A geração e a gestão da renda têm sido uma questão central nas preocupações das mulheres do grupo. A entrada de novas integrantes no grupo da roça tem ajudado a dinamizar a produção e a estimular as iniciativas de beneficiamento e de comercialização que estão sob o domínio exclusivo das mulheres. Apesar de ainda haver dificuldades com a situação da estrada, os produtos vêm sendo comercializados na Feira Agroecológica de Camamu e vendidos para o Programa de Aquisição de Alimentos (PAA).

Hoje, não só as mulheres da roça, mas as outras famílias do assentamento trabalham com a produção de alimentos, plantas medicinais e criação de pequenos animais em seus quintais. “A roça é uma experimentação que alimenta a todo mundo, os que moram na roça, aos que vem visitar ou fazer intercâmbio.

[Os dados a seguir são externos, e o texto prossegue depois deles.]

(** * Telemetry anomaly analysis tools of UAVLogViewer (backend/tools.py)

    A shallow embedding of the analysis tools that [backend/tools.py]
    registers in [all_tools], together with the properties of the
    specification that concern them.

    Modelling conventions.
    - A Python [float] is an exact rational or NaN ([pyfloat := option Q],
      [None] being NaN).  Arithmetic is exact; rounding of binary64 and the
      infinities are outside the model.
    - A JSON value inside a log record is a number, a string or null
      ([cell]); a record is a finite map from field names to cells; a log is
      a list of records, a dictionary of columns, null or a scalar.
    - A tool returns [outcome string]: [Return s] when the Python function
      returns [s], [Raise e] when an exception leaves it.  [try]/[except]
      blocks are written with [catch].
    - The text of an exception ([str(e)]), the text of a raw cell inside an
      f-string and the network are parameters of the development.
    - [DataFrame.sort_values] is modelled by a stable insertion sort with NaN
      last; pandas leaves the order of equal keys unspecified. *)

From Stdlib Require Import QArith Qround Qabs ZArith String Ascii List Bool Lia Lqa.
From Stdlib Require Import DecimalString.
From stdpp Require Import gmap strings list sorting.
From Equations Require Import Equations.

Local Open Scope string_scope.
Local Open Scope list_scope.

(* ===================================================================== *)
(** ** Python strings *)
(* ===================================================================== *)

Definition LF : string := String (ascii_of_nat 10) EmptyString.

(** [hay.startswith(needle)] *)
Fixpoint starts_with (needle hay : string) : bool :=
  match needle, hay with
  | EmptyString, _ => true
  | String a needle', String b hay' => Ascii.eqb a b && starts_with needle' hay'
  | String _ _, EmptyString => false
  end.

(** [needle in hay] *)
Fixpoint contains (needle hay : string) : bool :=
  starts_with needle hay
  || match hay with
     | EmptyString => false
     | String _ rest => contains needle rest
     end.

Definition lower_ascii (c : ascii) : ascii :=
  let n := nat_of_ascii c in
  if (65 <=? n)%nat && (n <=? 90)%nat then ascii_of_nat (n + 32) else c.

(** [s.lower()], on the ASCII letters *)
Fixpoint lower (s : string) : string :=
  match s with
  | EmptyString => EmptyString
  | String c rest => String (lower_ascii c) (lower rest)
  end.

(** [sep.join(parts)] *)
Definition join (sep : string) (parts : list string) : string :=
  String.concat sep parts.

(* ===================================================================== *)
(** ** Python numbers and their formatting *)
(* ===================================================================== *)

(** A float: an exact rational, or NaN. *)
Definition pyfloat : Type := option Q.

Definition NaN : pyfloat := None.

Definition fdiv (x : pyfloat) (d : Z) : pyfloat :=
  match x with
  | Some q => Some (q / inject_Z d)%Q
  | None => None
  end.

Definition fsub (x y : pyfloat) : pyfloat :=
  match x, y with
  | Some a, Some b => Some (a - b)%Q
  | _, _ => None
  end.

Definition fadd (x y : pyfloat) : pyfloat :=
  match x, y with
  | Some a, Some b => Some (a + b)%Q
  | _, _ => None
  end.

(** Comparisons with NaN are false. *)
Definition flt (x y : pyfloat) : bool :=
  match x, y with
  | Some a, Some b => negb (Qle_bool b a)
  | _, _ => false
  end.

Definition fle (x y : pyfloat) : bool :=
  match x, y with
  | Some a, Some b => Qle_bool a b
  | _, _ => false
  end.

Definition feq (x y : pyfloat) : bool :=
  match x, y with
  | Some a, Some b => Qeq_bool a b
  | _, _ => false
  end.

Definition str_N (n : N) : string := NilZero.string_of_uint (N.to_uint n).

(** [str(z)] for an integer *)
Definition str_int (z : Z) : string :=
  if (z <? 0)%Z then "-" +:+ str_N (Z.abs_N z) else str_N (Z.to_N z).

(** [f"{z:02d}"] *)
Definition fmt_02d (z : Z) : string :=
  if (0 <=? z)%Z && (z <? 10)%Z then "0" +:+ str_int z else str_int z.
(** [s.encode()] raises for a string with a surrogate, and for no other;
    every character gives at least one byte. *)
Lemma encode_outcome s :
  if existsb surrogate s then encode s = Raise UnicodeEncodeError
  else exists bs, encode s = Return bs /\ (length s <= length bs)%nat.
Proof.
  induction s as [| c s IH]; cbn [existsb encode].
  - exists []. split; [reflexivity | simpl; lia].
  - pose proof (utf8_encode_char_outcome c) as Hc.
    destruct (surrogate c); cbn [orb].
    + rewrite Hc. reflexivity.
    + destruct Hc as (b & -> & Hb). cbn [bind].
      destruct (existsb surrogate s).
      * rewrite IH. reflexivity.
      * destruct IH as (bs & -> & Hbs). cbn [bind].
        eexists. split; [reflexivity |].
        rewrite length_app. cbn [length]. lia.
Qed.

Lemma as_bytes_encodable v :
  encodable v = true ->
  exists b, as_bytes v = Return b /\ (len v <= length b)%nat
            /\ (len v = 0%nat -> b = []).
Proof.
  destruct v as [s | b]; cbn [encodable as_bytes len].
  - intros He. apply negb_true_iff in He.
    pose proof (encode_outcome s) as Hs. rewrite He in Hs.
    destruct Hs as (bs & Hbs & Hlen). exists bs.
    split; [exact Hbs |]. split; [exact Hlen |].
    intros H0. destruct s; [| discriminate].
    cbn [encode] in Hbs. congruence.
  - intros _. exists b. split; [reflexivity |]. split; [lia |].
    intros H0. destruct b; [reflexivity | discriminate].
Qed.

Ela tem um viés organizativo muito mais forte que o produtivo. Aqui vocês tem autonomia de dizer o que vai fazer, de decidir, aqui vocês implementam da forma que vocês quiserem. Tem liberdade de gestão” finaliza Del.

Para o futuro as Mulheres da Dandara tem o desejo de fortalecer o trabalho que já fazem e não deixar que ele se perca com o tempo.